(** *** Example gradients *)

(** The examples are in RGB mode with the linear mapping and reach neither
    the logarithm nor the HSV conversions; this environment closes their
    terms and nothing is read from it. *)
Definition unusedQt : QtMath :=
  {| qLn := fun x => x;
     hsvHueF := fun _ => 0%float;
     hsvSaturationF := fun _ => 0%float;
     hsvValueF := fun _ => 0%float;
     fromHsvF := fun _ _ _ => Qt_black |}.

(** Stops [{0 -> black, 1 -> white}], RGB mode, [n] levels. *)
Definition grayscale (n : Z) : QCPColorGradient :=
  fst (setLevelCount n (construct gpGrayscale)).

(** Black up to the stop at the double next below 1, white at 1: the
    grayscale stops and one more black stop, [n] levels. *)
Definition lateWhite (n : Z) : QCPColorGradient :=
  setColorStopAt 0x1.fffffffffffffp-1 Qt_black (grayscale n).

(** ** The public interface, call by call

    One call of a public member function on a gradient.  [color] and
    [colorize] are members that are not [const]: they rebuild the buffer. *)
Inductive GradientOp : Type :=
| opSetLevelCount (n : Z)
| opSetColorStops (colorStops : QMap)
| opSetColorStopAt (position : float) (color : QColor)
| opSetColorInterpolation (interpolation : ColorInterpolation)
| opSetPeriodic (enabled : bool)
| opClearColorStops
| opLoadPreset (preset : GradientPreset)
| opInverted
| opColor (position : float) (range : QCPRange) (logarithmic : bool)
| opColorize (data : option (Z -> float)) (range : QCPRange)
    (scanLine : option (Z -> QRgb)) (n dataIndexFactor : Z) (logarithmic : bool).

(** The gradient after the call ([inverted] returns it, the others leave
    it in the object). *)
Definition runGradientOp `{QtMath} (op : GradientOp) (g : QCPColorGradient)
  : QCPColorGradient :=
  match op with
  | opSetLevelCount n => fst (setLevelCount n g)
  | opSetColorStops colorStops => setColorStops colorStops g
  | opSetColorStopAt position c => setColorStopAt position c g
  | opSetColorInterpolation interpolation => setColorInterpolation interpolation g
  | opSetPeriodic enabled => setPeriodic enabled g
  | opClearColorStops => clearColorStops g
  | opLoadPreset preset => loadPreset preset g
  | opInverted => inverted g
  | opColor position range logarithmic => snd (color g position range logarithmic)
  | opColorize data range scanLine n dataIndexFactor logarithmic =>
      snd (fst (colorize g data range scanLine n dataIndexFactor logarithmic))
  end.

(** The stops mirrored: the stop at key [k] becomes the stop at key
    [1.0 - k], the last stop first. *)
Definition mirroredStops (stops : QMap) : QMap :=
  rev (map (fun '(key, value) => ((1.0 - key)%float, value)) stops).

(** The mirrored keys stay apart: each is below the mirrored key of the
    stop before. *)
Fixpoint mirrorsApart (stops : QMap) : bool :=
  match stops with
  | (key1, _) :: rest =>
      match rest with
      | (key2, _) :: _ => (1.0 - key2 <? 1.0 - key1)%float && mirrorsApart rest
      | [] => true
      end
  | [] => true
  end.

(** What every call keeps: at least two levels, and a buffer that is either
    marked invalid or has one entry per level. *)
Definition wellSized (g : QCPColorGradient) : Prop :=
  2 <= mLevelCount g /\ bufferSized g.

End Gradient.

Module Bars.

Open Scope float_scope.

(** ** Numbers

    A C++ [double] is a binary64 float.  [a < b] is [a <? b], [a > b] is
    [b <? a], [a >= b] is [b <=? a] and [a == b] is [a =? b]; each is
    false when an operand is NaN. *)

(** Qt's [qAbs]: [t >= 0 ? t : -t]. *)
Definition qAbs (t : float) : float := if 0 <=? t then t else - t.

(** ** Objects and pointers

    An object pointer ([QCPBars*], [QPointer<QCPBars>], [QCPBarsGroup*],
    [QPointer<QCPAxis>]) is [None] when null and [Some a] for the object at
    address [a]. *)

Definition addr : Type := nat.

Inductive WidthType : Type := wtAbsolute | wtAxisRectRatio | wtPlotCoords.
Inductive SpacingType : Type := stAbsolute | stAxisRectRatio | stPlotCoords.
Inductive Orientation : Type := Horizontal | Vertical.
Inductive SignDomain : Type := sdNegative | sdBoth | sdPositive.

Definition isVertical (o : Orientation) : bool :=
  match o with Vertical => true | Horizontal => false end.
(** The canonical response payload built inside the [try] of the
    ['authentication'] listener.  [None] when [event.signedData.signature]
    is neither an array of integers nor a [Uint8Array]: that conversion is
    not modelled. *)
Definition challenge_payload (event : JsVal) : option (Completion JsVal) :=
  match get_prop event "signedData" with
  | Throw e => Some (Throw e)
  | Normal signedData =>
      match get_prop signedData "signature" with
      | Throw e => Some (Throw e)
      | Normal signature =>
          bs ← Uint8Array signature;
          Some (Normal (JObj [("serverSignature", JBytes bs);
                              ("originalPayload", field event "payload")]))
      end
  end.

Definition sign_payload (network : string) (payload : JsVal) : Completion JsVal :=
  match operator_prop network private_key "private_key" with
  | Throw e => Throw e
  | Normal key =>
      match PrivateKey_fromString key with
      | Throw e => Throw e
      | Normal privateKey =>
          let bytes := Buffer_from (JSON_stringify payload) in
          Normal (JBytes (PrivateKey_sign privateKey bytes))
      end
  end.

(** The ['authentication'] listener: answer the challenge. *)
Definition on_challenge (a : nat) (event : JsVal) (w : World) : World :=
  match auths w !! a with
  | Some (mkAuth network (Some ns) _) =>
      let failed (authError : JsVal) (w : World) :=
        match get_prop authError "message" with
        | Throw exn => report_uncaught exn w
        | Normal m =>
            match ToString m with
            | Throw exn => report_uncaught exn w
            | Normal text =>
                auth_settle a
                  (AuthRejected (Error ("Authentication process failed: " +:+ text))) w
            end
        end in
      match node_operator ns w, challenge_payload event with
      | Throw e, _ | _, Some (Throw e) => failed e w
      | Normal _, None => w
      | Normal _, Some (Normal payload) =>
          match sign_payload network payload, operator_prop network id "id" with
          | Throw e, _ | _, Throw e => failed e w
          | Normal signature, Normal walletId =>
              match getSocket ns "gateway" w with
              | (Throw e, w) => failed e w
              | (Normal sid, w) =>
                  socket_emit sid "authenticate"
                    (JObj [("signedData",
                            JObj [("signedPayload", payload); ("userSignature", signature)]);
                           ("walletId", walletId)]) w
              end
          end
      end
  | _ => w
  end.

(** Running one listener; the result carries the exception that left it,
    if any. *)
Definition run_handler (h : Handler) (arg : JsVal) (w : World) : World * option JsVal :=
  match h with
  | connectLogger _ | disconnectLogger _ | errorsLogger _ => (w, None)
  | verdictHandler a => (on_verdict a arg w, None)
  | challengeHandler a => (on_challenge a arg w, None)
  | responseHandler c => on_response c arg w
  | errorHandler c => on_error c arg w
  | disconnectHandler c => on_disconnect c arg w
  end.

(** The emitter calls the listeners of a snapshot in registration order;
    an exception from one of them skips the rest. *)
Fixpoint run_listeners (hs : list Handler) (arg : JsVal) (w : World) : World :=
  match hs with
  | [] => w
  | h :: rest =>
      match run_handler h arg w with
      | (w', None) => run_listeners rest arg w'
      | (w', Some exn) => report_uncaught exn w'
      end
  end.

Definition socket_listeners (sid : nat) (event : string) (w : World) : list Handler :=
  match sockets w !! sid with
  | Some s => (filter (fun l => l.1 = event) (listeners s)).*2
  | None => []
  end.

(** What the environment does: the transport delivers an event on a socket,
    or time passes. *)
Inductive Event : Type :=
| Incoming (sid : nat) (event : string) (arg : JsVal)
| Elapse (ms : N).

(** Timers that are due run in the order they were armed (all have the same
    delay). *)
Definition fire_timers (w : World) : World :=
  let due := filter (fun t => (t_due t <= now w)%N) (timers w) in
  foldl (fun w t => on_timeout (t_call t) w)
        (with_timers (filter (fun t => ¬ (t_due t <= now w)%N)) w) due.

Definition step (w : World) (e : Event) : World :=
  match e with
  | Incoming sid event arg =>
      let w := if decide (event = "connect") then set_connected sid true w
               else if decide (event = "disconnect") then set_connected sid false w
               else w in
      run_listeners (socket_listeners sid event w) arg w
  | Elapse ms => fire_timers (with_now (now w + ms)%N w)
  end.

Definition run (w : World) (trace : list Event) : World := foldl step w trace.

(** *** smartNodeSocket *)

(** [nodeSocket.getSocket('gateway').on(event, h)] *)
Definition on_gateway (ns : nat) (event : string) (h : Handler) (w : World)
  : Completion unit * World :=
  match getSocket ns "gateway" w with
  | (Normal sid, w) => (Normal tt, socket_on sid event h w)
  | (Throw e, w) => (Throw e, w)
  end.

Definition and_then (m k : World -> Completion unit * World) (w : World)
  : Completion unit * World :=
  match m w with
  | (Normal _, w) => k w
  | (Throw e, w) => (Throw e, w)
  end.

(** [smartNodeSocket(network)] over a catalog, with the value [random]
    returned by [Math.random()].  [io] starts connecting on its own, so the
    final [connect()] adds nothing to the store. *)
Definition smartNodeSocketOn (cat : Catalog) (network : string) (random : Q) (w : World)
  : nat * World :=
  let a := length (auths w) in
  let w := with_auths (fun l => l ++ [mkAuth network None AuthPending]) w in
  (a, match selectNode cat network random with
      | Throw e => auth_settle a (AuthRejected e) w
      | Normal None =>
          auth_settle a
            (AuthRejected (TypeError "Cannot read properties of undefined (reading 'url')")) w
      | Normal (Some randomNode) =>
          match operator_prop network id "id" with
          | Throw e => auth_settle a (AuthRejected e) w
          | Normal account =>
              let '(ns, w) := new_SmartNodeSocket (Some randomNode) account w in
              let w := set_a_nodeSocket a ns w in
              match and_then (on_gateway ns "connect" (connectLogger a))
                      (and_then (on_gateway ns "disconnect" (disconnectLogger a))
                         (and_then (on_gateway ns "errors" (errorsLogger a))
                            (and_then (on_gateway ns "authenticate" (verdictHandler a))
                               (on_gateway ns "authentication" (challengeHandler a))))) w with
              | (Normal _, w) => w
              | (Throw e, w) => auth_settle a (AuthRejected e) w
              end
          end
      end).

--

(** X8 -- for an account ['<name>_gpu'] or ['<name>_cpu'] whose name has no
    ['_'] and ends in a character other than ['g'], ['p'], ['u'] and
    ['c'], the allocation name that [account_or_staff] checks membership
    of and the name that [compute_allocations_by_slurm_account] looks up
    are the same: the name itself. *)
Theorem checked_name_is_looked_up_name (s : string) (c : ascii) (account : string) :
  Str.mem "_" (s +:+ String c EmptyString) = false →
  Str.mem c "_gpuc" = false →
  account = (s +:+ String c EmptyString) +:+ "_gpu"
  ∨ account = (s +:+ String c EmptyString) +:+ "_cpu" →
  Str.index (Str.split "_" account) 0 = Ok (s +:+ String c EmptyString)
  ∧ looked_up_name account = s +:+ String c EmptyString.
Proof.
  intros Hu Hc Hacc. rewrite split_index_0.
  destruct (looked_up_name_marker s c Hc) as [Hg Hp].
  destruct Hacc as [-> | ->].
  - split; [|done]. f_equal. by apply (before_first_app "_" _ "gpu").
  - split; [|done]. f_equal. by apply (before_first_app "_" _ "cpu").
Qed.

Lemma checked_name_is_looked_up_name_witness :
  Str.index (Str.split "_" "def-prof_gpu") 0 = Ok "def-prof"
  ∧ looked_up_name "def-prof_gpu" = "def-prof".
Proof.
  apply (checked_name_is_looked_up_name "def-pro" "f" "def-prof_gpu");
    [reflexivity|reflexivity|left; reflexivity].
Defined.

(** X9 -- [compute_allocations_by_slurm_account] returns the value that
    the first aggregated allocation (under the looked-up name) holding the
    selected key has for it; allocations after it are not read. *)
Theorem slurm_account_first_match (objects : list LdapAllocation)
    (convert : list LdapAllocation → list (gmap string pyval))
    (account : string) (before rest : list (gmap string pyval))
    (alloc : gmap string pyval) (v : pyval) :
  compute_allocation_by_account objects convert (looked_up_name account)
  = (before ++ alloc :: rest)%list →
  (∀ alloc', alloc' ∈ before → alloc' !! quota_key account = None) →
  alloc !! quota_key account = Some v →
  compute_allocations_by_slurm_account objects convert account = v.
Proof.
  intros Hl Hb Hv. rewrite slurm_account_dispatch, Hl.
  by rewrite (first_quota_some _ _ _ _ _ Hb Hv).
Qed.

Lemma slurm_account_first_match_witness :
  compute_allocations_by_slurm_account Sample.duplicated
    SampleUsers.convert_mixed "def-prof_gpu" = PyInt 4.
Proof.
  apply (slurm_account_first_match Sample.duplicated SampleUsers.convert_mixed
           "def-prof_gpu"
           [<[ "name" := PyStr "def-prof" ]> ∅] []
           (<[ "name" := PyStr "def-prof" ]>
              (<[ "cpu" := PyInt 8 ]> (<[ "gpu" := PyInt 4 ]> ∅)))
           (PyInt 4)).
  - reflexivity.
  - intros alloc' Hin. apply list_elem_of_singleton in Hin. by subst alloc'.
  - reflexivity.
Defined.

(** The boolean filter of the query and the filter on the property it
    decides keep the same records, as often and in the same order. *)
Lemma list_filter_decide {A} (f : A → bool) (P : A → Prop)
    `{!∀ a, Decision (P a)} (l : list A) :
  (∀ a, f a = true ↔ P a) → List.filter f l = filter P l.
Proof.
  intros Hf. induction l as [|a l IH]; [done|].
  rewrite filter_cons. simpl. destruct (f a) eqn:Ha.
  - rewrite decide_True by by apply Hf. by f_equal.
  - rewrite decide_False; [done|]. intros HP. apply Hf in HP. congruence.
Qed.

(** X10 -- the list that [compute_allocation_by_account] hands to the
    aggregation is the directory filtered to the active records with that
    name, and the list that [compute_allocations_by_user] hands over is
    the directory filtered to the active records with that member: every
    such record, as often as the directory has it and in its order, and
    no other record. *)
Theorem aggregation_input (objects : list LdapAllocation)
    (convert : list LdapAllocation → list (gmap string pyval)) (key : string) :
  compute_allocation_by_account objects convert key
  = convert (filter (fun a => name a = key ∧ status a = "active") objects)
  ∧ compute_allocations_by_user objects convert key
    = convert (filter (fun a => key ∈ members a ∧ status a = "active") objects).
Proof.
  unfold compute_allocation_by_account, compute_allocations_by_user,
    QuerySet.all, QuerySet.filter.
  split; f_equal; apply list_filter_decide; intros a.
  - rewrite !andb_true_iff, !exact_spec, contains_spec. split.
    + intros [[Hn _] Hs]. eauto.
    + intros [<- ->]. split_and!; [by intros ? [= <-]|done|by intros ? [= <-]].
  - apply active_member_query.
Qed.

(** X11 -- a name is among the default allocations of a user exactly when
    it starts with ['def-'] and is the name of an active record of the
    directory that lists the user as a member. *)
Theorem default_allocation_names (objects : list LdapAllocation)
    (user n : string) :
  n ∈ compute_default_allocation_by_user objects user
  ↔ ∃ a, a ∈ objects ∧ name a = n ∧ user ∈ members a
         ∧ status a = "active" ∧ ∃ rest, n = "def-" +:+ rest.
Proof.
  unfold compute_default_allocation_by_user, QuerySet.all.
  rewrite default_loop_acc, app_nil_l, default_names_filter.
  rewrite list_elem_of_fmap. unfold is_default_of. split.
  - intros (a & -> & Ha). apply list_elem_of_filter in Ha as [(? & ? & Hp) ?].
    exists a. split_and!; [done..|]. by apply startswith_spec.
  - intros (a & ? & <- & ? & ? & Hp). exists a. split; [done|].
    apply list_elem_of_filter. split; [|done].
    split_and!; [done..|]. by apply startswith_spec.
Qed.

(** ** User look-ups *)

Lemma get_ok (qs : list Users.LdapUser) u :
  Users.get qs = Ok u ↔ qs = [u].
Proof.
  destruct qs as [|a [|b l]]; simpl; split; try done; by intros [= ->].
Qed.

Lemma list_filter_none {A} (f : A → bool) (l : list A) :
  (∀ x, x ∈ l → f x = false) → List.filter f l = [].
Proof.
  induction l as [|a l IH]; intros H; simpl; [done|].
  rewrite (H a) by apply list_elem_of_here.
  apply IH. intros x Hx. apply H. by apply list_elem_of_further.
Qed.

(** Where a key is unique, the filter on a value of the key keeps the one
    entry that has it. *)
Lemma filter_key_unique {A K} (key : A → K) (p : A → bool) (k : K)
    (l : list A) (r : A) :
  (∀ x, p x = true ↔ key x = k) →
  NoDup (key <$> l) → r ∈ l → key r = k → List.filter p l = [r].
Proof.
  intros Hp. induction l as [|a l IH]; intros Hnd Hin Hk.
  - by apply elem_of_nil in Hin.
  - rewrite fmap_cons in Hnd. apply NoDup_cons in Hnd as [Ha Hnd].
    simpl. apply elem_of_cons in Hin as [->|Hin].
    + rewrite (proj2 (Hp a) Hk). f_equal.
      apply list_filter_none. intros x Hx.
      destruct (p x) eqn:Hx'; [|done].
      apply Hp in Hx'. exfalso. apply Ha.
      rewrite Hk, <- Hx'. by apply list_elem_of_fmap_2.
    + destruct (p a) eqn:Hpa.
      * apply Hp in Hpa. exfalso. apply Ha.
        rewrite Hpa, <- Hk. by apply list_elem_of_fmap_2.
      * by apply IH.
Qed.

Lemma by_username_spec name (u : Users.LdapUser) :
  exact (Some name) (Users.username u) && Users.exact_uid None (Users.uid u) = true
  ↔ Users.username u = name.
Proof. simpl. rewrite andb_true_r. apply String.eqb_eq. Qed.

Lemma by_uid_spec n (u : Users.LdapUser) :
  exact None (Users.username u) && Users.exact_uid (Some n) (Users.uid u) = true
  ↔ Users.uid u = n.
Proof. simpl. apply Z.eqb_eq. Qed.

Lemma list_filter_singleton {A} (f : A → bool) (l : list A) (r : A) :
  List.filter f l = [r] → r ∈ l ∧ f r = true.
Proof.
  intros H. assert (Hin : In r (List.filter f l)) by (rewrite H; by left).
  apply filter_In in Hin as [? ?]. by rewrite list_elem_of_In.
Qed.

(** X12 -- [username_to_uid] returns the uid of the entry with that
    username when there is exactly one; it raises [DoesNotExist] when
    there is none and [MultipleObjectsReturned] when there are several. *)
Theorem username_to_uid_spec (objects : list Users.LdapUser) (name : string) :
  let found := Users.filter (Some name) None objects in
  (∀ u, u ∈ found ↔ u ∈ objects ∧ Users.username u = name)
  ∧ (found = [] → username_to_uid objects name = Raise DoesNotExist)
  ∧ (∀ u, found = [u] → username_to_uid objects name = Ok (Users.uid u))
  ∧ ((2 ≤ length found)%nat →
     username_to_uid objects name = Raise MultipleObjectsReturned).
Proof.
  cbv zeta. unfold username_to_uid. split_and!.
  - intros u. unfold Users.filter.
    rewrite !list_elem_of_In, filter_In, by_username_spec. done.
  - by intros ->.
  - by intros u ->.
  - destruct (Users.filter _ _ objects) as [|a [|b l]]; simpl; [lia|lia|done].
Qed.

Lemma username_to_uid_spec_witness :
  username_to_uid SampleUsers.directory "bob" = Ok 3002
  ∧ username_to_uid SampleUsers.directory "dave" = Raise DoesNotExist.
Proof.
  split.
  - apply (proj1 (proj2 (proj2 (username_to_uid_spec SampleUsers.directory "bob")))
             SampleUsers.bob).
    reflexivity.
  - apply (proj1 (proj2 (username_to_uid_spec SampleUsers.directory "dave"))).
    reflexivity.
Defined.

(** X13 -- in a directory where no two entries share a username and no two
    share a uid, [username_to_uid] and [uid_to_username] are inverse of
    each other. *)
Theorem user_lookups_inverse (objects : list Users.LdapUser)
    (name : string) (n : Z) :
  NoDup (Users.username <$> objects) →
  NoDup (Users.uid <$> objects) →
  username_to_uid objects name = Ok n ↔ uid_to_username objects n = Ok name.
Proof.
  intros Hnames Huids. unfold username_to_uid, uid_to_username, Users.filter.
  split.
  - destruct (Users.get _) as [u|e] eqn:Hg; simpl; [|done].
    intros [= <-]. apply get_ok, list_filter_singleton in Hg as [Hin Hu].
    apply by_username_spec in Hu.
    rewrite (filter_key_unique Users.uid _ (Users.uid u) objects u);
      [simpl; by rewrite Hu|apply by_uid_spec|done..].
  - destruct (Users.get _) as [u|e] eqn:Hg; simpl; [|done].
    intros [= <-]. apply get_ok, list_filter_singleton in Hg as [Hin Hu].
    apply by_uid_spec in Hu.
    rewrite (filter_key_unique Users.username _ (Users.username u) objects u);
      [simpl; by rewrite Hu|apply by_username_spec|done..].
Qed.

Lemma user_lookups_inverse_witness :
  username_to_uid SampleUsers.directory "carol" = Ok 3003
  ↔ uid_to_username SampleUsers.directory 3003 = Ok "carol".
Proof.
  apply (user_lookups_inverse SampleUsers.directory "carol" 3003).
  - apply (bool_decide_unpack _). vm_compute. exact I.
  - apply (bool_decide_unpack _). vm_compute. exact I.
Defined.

* * *

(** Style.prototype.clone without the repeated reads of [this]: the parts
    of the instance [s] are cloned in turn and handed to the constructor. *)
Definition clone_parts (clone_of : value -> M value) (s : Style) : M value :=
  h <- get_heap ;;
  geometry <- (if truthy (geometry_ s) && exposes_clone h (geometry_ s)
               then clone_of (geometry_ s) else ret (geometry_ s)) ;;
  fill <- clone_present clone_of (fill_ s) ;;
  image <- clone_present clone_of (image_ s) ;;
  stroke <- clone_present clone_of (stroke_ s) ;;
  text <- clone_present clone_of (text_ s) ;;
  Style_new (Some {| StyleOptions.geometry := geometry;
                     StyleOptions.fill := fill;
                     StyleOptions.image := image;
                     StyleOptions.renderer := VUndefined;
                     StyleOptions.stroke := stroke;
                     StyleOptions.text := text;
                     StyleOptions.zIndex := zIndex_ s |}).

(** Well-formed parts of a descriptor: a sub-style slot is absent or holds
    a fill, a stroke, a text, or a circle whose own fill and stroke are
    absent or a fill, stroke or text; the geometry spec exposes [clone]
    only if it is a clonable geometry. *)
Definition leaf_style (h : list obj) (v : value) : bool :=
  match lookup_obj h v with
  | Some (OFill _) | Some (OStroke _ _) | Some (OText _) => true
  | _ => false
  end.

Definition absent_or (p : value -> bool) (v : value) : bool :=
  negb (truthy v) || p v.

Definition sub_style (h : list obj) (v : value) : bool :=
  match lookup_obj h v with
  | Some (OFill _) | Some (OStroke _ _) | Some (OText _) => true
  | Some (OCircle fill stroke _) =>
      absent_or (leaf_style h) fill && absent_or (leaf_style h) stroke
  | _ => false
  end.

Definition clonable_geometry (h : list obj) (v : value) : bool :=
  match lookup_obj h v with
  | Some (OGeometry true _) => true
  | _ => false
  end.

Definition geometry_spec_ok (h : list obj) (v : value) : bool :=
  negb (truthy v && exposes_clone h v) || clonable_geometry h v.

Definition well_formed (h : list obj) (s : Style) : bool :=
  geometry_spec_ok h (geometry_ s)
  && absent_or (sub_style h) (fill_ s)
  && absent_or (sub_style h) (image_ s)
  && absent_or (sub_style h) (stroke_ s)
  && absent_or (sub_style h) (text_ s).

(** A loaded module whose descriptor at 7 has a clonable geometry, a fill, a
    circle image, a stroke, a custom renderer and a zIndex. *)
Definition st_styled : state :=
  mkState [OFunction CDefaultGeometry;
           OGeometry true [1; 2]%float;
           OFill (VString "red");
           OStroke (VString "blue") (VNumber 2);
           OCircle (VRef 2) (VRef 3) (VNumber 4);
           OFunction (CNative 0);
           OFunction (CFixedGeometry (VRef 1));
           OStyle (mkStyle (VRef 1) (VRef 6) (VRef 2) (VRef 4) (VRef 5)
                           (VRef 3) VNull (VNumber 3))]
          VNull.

YOUR TASK: Pick out every line of the listing containing the word "negb", and show those lines.

YOUR SOLUTION:
  negb (truthy v) || p v.
  negb (truthy v && exposes_clone h v) || clonable_geometry h v.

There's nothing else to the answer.